In ancient times, many herbalists as well as doctors used this herb as a sedative as well as treatment for malaria, and in my experiments with it, I can say that it is put to great use when I had a burn or an insect bite as well. St John’s Wort affects the nervous system as well, and has done a good job for me with my digestive system. The anti-viral properties are utilized to strengthen our immune systems and have also been known to be very effective against colds and flu.
Could It Just Be A Placebo?
I truly believe that if you are suffering from the mild to moderate range of anxiety and depression, and are wondering what would be helpful and would rather take the natural route instead of antidepressants, than give St John’s Wort a shot. In my experience, there have been times where it has kicked in and I’ve felt the effects suddenly, and other times I’ve taken it for long periods of time with no effects whatsoever (consider the victim mentality I also brought along daily though which affected my results).
But I will tell you this, when it comes to side effects this herb beats antidepressants by a long shot and I’ve experienced substantially fewer side effects through this natural herb.
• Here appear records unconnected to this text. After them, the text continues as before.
Lemma setCardVisible_doc card visible flip w :
  doc (world_of (setCardVisible s card visible flip w)) = doc w.
Proof.
  destruct (cardElement s w card) as [r|] eqn:Hel.
  - by destruct (setCardVisible_faces s card visible flip w r Hel) as (_ & _ & -> & _).
  - by rewrite (setCardVisible_without_element s card visible flip w Hel).
Qed.

Lemma setCardVisible_lookup card visible flip w other :
  cardElement s (world_of (setCardVisible s card visible flip w)) other =
  cardElement s w other.
Proof.
  apply cardElement_ext; [apply setCardVisible_doc|].
  intros r. apply setCardVisible_ids.
Qed.

Lemma setCardVisible_side card visible flip w r :
  cardElement s w card = Some r →
  el_side <$> heap (world_of (setCardVisible s card visible flip w)) !! r =
    Some (if facesFront s card visible then "front" else "back").
Proof.
  intros Hel.
  destruct (cardElement_Some s w card r Hel) as (_ & e & He & _).
  destruct (setCardVisible_faces s card visible flip w r Hel) as (-> & _).
  rewrite list_lookup_alter_eq, He. simpl. f_equal.
  destruct (backNow _ _), (frontNow _ _); simpl;
    rewrite ?(proj2 (proj2 (proj2 (refresh_keeps_id_side card _)))),
            ?(proj1 (proj2 (refresh_keeps_id_side card _))); done.
Qed.
End Faces2.

(** X2: whatever its arguments and whether it returns or throws,
    [setCardVisible] leaves the document as it is, creates no element, keeps
    the id of every element and touches no element but the card's own; so
    every [getCardElement] answers after the call what it answered before. *)
Theorem setCardVisible_keeps_lookups s card visible flip w :
  let w' := world_of (setCardVisible s card visible flip w) in
  doc w' = doc w ∧
  length (heap w') = length (heap w) ∧
  (∀ r, el_id <$> heap w' !! r = el_id <$> heap w !! r) ∧
  (∀ r, cardElement s w card ≠ Some r → heap w' !! r = heap w !! r) ∧
  (∀ other, cardElement s w' other = cardElement s w other).
Proof.
  intros w'. subst w'.
  pose proof (setCardVisible_doc s card visible flip w) as Hdoc.
  pose proof (setCardVisible_ids s card visible flip w) as Hids.
  split; [done|]. split; [|split; [done|split]].
  - destruct (cardElement s w card) as [r|] eqn:Hel.
    + destruct (setCardVisible_faces s card visible flip w r Hel) as (-> & _).
      apply length_alter.
    + by rewrite (setCardVisible_without_element s card visible flip w Hel).
  - intros r Hne. destruct (cardElement s w card) as [r1|] eqn:Hel.
    + destruct (setCardVisible_faces s card visible flip w r1 Hel) as (-> & _).
      apply list_lookup_alter_ne. congruence.
    + by rewrite (setCardVisible_without_element s card visible flip w Hel).
  - intros other. by apply cardElement_ext.
Qed.

Lemma setCardVisible_keeps_lookups_witness :
  cardElement Sample.hooked
    (world_of (setCardVisible Sample.hooked Sample.card5_typed (Some false) None
                              Sample.pair)) Sample.card7 = Some 1%nat ∧
  heap (world_of (setCardVisible Sample.hooked Sample.card5_typed (Some false) None
                                 Sample.pair)) !! 1%nat = Some Sample.div7.
Proof.
  destruct (setCardVisible_keeps_lookups
              Sample.hooked Sample.card5_typed (Some false) None Sample.pair)
    as (_ & _ & _ & Hframe & Hlook).
  split.
  - rewrite Hlook. reflexivity.
  - rewrite Hframe; [reflexivity|]. intros Heq. vm_compute in Heq. discriminate Heq.
Defined.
Of course, most doctors will tell you not to waste your time with experimenting with this herb when it comes to depression, but I say give it a shot it may be the natural alternative that you have been looking for.
Would I Ever Take St John’s Wort Again?
I would, due to the helpful effects St John’s Wort has had on my mild to moderate depressive symptoms in the past. There is no doubt this would be one of my top choices as a sidekick next to an anxiety program for healing. For depression, the standard dose of 300 mg 3 times a day worked well, but keep an eye out if it starts to bother your stomach and I definitely don’t suggest taking 500mg twice a day or 600mg once a day, spread it out in small doses and remember to take it with food.
How Long Did It Take Before I Noticed Changes?
In my experience using this herb against depression, it took about 4 to 4 and a half weeks for St. Johns Wort to really start kicking in, but again, everyone is different and it’s not uncommon to hear changes in mood and depressive symptoms in 2 to 4 weeks after taking the suggested dose.
What do some studies show on the effectiveness against anxiety?
Researchers have used a dose of 600 mg per day for six weeks on 151 people with sleep related problems. There was a significant reduction in generalized anxiety seen in this St John’s Wort-treated group. Also, 500 clinically depressed patients with high levels of generelized anxiety were tested by researchers using 500 mg of Valerian and 600 mg a day of St John’s Wort (a good combo) the group reported significant decreases in anxiety symptoms, and when in fact upping the dose and retesting, had reported even better results.
When Should You Not Take St John’s Wort?
If you are currently on an antidepressant (here are my tips on withdrawing from antidepressants) especially any SSRI’s such as Prozac, for example, it is recommended you stay away from St John’s Wort. These types of interactions could result into what is called Serotonin Syndrome or Serotonin Toxicity which is an excess in serotonin activity. Also, if you are pregnant or under the age of 12 stay away, or if you have substance abuse problems or are dealing with addictions to alcohol or other drugs, then taking St. John’s Wort could cause severe drug interactions.
Although there are still many studies being conducted to evaluate the true effectiveness of St John’s Wort, I can truly say that I experienced better benefits from this herb then I did from antidepressants. Why? Not sure really, maybe it was the idea that I was taking something natural, and didn’t have the fear and confusion of taking something artificial and chemically that was doing who knows what to my body.
I also thought it would be worthy to mention that I used this herb in tea form as well as pill form, not sure which was better but again try them both and see (here’s a YouTube video on my best tea recommendations for anxiety). In conclusion, St John’s Wort gets two thumbs up from me when used for mild to moderate depression as well as mild to moderate anxiety, but of course always used as an effective sidekick as you tackle the root of your problem.